Work request> Give back exactly the lines of the material below, starting with the line with "World Tasks Event" and going on through the line with "Local Abbreviation RawTask".

- - - - -

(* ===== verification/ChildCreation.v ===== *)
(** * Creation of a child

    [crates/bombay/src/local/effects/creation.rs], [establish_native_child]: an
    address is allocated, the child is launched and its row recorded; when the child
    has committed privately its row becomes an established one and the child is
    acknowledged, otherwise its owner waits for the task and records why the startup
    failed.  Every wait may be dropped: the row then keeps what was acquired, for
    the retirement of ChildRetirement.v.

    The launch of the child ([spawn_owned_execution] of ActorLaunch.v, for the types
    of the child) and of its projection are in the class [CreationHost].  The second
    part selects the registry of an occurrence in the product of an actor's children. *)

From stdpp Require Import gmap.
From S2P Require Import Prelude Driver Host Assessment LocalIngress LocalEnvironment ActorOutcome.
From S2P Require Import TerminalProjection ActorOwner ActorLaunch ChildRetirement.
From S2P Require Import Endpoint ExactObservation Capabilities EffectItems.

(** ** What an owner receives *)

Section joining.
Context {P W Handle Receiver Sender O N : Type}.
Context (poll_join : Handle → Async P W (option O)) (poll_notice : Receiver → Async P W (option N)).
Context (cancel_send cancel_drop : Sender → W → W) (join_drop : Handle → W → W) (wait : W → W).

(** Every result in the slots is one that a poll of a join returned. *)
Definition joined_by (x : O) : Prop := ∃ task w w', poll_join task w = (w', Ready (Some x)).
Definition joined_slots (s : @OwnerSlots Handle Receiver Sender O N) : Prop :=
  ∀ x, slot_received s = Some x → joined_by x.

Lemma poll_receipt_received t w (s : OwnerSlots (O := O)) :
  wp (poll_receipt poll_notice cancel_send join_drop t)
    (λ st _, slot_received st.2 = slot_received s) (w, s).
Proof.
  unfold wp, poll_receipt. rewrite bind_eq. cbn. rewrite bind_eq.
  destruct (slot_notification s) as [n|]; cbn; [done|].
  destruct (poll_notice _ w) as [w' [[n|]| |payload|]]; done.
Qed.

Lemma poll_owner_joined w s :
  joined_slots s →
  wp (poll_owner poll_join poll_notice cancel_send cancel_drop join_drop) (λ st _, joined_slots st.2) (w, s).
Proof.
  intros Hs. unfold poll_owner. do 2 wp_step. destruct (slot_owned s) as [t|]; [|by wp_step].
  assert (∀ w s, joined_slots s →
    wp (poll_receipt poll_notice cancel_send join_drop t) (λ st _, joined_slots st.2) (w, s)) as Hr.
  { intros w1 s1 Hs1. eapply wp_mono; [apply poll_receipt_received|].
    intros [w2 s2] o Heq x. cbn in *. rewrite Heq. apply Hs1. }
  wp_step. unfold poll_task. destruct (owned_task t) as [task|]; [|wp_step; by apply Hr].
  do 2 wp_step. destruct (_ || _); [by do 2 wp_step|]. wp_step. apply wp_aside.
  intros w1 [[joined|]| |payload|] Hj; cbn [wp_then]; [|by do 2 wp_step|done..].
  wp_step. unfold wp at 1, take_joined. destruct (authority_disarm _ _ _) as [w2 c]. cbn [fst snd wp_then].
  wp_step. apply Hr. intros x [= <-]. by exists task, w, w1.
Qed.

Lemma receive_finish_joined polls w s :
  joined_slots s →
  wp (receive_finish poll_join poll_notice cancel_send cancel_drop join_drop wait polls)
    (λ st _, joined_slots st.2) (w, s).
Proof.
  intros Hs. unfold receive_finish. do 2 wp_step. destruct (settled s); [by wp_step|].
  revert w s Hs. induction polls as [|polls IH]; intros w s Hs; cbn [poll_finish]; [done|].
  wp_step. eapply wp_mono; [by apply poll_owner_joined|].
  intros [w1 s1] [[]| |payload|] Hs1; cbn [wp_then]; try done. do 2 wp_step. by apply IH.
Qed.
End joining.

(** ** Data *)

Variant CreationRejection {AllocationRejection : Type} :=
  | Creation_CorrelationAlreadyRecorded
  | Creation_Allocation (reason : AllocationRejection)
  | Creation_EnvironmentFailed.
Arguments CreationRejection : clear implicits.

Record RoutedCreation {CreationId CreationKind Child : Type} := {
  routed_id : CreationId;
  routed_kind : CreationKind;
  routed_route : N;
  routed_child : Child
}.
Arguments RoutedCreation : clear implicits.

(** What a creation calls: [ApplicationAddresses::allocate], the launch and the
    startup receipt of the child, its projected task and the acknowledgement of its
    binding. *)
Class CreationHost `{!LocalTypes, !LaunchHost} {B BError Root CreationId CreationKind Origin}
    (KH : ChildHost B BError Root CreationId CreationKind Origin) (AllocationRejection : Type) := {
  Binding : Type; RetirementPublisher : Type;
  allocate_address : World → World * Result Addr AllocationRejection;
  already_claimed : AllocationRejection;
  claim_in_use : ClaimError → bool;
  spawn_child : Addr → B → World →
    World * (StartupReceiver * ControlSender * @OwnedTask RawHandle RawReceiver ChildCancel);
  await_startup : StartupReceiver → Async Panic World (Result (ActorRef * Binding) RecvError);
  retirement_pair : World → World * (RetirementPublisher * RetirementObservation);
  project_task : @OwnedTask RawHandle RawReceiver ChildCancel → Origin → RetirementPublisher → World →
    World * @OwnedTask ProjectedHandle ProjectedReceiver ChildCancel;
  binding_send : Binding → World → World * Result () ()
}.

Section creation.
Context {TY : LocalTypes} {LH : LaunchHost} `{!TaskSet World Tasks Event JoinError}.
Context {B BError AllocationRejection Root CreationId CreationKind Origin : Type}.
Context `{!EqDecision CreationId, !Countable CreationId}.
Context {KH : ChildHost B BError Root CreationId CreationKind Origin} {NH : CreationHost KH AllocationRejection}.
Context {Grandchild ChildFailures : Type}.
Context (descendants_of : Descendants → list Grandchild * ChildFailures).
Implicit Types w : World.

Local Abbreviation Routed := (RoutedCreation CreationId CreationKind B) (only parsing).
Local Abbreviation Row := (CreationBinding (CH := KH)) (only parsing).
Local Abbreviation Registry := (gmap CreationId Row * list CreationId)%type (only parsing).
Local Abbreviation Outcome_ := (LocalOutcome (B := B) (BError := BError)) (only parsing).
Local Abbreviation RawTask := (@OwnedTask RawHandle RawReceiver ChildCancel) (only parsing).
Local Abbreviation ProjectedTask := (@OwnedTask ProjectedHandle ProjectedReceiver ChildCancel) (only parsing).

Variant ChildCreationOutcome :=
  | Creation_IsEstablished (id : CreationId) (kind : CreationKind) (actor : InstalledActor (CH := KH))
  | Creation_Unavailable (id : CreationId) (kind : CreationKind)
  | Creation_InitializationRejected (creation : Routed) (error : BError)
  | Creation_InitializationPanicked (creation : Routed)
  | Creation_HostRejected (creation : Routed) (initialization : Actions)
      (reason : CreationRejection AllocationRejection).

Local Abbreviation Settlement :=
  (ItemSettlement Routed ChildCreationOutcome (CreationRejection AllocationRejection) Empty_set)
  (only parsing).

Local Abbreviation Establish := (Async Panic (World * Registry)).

- - - - -

Task solution>
Context {TY : LocalTypes} {LH : LaunchHost} `{!TaskSet World Tasks Event JoinError}.
Context {B BError AllocationRejection Root CreationId CreationKind Origin : Type}.
Context `{!EqDecision CreationId, !Countable CreationId}.
Context {KH : ChildHost B BError Root CreationId CreationKind Origin} {NH : CreationHost KH AllocationRejection}.
Context {Grandchild ChildFailures : Type}.
Context (descendants_of : Descendants → list Grandchild * ChildFailures).
Implicit Types w : World.

Local Abbreviation Routed := (RoutedCreation CreationId CreationKind B) (only parsing).
Local Abbreviation Row := (CreationBinding (CH := KH)) (only parsing).
Local Abbreviation Registry := (gmap CreationId Row * list CreationId)%type (only parsing).
Local Abbreviation Outcome_ := (LocalOutcome (B := B) (BError := BError)) (only parsing).
Local Abbreviation RawTask := (@OwnedTask RawHandle RawReceiver ChildCancel) (only parsing).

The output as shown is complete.